## REQUIRED ACTION
A stretch of the entries below is to be set down exactly, running from the line with "Definition toordinal (d" through the line with "Definition strftime_ymd (d", both included, and no other line.

Stored data entries
★ ★ ★ ★ ★

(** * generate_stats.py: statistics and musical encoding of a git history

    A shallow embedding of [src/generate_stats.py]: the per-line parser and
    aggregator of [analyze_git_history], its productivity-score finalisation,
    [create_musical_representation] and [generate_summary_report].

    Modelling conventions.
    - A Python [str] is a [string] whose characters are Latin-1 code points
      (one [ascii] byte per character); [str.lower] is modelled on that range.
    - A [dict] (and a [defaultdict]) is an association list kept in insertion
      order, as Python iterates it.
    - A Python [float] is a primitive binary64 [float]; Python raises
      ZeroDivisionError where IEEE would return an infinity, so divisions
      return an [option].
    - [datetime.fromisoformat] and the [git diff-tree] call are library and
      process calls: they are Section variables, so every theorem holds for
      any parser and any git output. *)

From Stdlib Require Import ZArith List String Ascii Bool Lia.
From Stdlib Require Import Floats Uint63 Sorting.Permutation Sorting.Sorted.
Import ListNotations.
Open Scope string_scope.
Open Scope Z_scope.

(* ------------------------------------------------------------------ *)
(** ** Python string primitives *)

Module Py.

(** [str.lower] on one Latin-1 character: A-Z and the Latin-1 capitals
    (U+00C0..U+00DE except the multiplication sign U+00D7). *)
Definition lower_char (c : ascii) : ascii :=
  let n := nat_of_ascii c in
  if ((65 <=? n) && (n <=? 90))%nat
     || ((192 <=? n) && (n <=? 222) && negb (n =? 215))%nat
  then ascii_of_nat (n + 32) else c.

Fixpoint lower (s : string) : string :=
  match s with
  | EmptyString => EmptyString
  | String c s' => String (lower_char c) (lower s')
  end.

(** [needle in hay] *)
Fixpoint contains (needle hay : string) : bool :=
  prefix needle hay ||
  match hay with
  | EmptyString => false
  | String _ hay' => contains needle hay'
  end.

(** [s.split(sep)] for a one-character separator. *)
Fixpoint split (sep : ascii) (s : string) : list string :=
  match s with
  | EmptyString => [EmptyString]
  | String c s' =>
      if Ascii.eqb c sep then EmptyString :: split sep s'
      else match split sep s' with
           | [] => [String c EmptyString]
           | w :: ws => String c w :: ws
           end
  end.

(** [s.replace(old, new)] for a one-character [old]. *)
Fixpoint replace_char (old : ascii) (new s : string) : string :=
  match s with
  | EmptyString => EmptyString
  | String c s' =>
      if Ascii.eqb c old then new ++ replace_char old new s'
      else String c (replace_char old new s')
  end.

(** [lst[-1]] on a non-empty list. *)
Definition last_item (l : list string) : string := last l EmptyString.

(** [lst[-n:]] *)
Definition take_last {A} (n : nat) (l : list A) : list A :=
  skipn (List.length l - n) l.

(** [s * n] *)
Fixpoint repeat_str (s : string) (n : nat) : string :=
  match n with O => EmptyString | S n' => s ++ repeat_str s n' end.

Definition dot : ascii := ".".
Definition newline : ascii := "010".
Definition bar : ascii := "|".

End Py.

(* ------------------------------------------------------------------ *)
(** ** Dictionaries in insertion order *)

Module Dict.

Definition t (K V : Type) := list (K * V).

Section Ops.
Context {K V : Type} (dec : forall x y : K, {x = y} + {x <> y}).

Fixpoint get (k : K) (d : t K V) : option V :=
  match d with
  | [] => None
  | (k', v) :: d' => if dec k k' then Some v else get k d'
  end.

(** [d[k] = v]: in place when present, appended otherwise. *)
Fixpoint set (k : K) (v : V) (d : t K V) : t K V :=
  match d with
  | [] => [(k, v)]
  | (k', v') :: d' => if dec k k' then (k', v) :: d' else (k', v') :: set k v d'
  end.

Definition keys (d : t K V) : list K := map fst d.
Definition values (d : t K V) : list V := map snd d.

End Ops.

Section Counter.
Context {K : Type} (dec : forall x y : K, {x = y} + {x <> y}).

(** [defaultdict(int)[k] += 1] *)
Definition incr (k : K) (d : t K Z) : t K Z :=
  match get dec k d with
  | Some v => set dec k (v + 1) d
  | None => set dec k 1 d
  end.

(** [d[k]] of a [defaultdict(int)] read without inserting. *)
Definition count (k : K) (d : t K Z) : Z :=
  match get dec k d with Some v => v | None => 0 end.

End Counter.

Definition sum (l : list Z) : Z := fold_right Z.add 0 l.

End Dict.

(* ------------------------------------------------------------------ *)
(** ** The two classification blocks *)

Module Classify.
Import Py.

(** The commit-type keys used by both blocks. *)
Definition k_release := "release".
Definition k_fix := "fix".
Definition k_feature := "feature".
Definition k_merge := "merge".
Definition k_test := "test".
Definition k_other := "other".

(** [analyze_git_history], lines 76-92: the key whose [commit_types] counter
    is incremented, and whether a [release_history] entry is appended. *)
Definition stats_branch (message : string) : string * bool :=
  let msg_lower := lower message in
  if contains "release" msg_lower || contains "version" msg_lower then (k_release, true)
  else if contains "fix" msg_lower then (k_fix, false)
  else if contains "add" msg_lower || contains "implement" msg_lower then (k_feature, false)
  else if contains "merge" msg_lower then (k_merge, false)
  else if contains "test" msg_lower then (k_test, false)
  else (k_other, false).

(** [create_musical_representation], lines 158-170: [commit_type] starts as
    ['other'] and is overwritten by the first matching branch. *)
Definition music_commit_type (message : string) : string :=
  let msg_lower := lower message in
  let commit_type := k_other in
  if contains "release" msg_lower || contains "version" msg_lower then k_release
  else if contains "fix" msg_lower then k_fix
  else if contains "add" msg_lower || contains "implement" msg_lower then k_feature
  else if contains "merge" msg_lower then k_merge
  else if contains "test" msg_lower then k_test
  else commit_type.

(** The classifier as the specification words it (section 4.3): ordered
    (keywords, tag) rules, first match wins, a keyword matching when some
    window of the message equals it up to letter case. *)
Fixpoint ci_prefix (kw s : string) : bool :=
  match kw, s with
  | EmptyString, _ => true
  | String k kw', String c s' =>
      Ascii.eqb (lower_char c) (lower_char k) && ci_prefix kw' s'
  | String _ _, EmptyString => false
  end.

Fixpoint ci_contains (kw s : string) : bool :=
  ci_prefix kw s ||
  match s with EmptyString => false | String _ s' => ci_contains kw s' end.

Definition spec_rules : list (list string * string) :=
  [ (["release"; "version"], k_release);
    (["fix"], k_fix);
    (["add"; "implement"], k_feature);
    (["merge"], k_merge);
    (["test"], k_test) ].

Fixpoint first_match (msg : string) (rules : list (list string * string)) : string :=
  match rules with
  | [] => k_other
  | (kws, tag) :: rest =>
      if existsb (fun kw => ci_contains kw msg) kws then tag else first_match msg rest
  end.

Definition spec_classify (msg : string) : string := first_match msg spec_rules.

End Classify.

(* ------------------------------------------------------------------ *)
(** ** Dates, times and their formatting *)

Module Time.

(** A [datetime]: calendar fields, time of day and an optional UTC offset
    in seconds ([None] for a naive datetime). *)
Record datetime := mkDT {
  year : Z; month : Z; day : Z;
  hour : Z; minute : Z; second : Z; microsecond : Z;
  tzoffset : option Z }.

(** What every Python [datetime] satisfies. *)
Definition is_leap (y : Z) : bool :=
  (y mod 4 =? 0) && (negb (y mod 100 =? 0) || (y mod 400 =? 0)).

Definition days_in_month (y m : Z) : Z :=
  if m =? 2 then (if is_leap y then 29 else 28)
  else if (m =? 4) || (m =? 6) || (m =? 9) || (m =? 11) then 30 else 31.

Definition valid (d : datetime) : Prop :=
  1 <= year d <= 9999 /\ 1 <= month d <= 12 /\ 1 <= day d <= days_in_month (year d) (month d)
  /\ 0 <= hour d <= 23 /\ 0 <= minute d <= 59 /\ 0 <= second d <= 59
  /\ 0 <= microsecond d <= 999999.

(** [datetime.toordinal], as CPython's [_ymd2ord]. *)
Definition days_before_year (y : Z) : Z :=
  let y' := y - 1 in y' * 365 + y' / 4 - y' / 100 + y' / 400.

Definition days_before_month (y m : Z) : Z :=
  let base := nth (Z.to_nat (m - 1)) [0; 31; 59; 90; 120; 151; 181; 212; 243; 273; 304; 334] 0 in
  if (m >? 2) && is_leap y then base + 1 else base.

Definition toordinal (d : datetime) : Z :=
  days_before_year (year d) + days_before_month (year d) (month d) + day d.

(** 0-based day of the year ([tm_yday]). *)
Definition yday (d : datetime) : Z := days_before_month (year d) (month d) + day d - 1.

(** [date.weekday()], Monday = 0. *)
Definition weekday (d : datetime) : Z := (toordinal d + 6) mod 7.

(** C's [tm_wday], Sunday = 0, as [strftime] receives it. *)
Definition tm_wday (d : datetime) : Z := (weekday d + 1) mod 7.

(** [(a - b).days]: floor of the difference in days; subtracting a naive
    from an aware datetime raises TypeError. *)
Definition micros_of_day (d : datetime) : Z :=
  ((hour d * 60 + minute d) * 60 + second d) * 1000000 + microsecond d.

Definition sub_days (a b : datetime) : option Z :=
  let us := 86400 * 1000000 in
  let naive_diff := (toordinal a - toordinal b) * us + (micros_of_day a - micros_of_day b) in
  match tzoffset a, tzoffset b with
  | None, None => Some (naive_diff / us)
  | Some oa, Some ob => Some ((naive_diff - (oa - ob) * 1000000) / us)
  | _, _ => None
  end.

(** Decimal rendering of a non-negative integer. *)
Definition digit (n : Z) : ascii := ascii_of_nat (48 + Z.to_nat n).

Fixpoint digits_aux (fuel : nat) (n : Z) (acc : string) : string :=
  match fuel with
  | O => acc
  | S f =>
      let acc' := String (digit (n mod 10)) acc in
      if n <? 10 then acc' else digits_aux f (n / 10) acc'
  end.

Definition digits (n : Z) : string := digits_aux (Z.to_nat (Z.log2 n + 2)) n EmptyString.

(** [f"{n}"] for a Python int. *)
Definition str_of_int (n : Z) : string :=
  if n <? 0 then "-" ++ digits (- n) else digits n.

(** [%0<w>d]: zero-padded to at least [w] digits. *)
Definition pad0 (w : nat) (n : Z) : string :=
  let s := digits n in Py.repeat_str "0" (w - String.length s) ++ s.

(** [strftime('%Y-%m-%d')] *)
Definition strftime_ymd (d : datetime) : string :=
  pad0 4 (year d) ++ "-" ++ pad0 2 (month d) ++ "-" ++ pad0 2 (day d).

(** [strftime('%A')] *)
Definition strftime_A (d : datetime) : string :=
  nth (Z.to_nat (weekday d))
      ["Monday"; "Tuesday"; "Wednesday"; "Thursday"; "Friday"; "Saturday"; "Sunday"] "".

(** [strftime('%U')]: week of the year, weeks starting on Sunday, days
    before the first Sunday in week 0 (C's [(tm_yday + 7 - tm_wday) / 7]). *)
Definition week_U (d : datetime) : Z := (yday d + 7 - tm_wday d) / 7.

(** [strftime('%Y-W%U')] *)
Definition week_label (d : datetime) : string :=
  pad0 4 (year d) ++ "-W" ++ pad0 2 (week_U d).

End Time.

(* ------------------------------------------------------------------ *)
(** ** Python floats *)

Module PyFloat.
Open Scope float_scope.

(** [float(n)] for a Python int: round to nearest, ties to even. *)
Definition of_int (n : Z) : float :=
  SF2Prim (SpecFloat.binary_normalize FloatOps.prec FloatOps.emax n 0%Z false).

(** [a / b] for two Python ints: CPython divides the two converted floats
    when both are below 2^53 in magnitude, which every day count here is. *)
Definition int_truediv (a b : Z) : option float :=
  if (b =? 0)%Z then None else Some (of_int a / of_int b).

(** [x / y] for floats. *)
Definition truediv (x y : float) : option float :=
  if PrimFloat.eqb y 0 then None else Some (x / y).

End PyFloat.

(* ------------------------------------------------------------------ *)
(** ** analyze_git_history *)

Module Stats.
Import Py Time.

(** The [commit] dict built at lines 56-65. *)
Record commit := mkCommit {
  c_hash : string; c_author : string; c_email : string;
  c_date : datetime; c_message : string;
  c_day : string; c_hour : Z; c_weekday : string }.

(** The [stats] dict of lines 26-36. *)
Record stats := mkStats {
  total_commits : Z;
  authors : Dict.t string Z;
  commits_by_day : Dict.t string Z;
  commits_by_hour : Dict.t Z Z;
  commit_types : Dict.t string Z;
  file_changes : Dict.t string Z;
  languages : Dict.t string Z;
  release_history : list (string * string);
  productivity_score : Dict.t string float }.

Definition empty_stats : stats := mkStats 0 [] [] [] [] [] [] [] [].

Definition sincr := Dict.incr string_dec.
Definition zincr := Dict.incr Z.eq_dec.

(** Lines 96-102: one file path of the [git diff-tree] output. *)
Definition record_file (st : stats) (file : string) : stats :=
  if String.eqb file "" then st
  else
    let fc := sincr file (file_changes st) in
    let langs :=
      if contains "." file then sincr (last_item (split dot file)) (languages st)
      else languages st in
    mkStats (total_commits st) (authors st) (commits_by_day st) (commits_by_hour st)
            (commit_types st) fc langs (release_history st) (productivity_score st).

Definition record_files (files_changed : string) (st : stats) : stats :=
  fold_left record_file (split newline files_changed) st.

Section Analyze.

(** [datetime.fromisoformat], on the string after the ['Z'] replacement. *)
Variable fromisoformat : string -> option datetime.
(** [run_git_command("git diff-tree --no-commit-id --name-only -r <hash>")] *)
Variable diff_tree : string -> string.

★ ★ ★ ★ ★

## EXPECTED ANSWER
Definition toordinal (d : datetime) : Z :=
  days_before_year (year d) + days_before_month (year d) (month d) + day d.

(** 0-based day of the year ([tm_yday]). *)
Definition yday (d : datetime) : Z := days_before_month (year d) (month d) + day d - 1.

(** [date.weekday()], Monday = 0. *)
Definition weekday (d : datetime) : Z := (toordinal d + 6) mod 7.

(** C's [tm_wday], Sunday = 0, as [strftime] receives it. *)
Definition tm_wday (d : datetime) : Z := (weekday d + 1) mod 7.

(** [(a - b).days]: floor of the difference in days; subtracting a naive
    from an aware datetime raises TypeError. *)
Definition micros_of_day (d : datetime) : Z :=
  ((hour d * 60 + minute d) * 60 + second d) * 1000000 + microsecond d.

Definition sub_days (a b : datetime) : option Z :=
  let us := 86400 * 1000000 in
  let naive_diff := (toordinal a - toordinal b) * us + (micros_of_day a - micros_of_day b) in
  match tzoffset a, tzoffset b with
  | None, None => Some (naive_diff / us)
  | Some oa, Some ob => Some ((naive_diff - (oa - ob) * 1000000) / us)
  | _, _ => None
  end.

(** Decimal rendering of a non-negative integer. *)
Definition digit (n : Z) : ascii := ascii_of_nat (48 + Z.to_nat n).

Fixpoint digits_aux (fuel : nat) (n : Z) (acc : string) : string :=
  match fuel with
  | O => acc
  | S f =>
      let acc' := String (digit (n mod 10)) acc in
      if n <? 10 then acc' else digits_aux f (n / 10) acc'
  end.

Definition digits (n : Z) : string := digits_aux (Z.to_nat (Z.log2 n + 2)) n EmptyString.

(** [f"{n}"] for a Python int. *)
Definition str_of_int (n : Z) : string :=
  if n <? 0 then "-" ++ digits (- n) else digits n.

(** [%0<w>d]: zero-padded to at least [w] digits. *)
Definition pad0 (w : nat) (n : Z) : string :=
  let s := digits n in Py.repeat_str "0" (w - String.length s) ++ s.

(** [strftime('%Y-%m-%d')] *)
Definition strftime_ymd (d : datetime) : string :=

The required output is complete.